(** * The x-ui provisioning client of the VPN bot

    A shallow embedding of [src/services/xui_service.py] (class
    [XUIService]) together with the constants of [src/config.py] it reads.

    - Python [str] values are Rocq [string]s (byte strings; a non-ASCII
      literal is its UTF-8 encoding).  [str.lower] is modelled on the ASCII
      letters, which is all the substring tests of the source look at.
    - The JSON objects exchanged with the panel are records whose fields
      are [option]s: [None] is an absent key, and [d.get(k, default)] is
      [default_of].  A field that is present holds a value of the type the
      source itself writes there (text for [email], [subId], [tgId]).
    - The panel is an oracle: it answers a request knowing every request
      that was sent before.  The service threads its own flag
      [_authenticated] and the list of requests sent so far.
    - The values drawn from [uuid.uuid4()] and [secrets.token_urlsafe(12)]
      are an explicit argument of [create_user]. *)

From Stdlib Require Import String Ascii List ZArith Bool Lia DecimalString.
From Stdlib Require DecimalZ DecimalPos.
Import ListNotations.

Local Open Scope string_scope.
Local Open Scope Z_scope.

(** ** Python string operations used by the service *)

Module PyStr.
....................
## PROBLEM REQUIREMENTS
Would you please copy exactly the part of the entries above that begins at the line containing "- The panel" and ends at the line containing "Local Open Scope Z_scope.", both lines included?

## SOLUTION FOR THIS TASK
    - The panel is an oracle: it answers a request knowing every request
      that was sent before.  The service threads its own flag
      [_authenticated] and the list of requests sent so far.
    - The values drawn from [uuid.uuid4()] and [secrets.token_urlsafe(12)]
      are an explicit argument of [create_user]. *)

From Stdlib Require Import String Ascii List ZArith Bool Lia DecimalString.
From Stdlib Require DecimalZ DecimalPos.
Import ListNotations.

Local Open Scope string_scope.
Local Open Scope Z_scope.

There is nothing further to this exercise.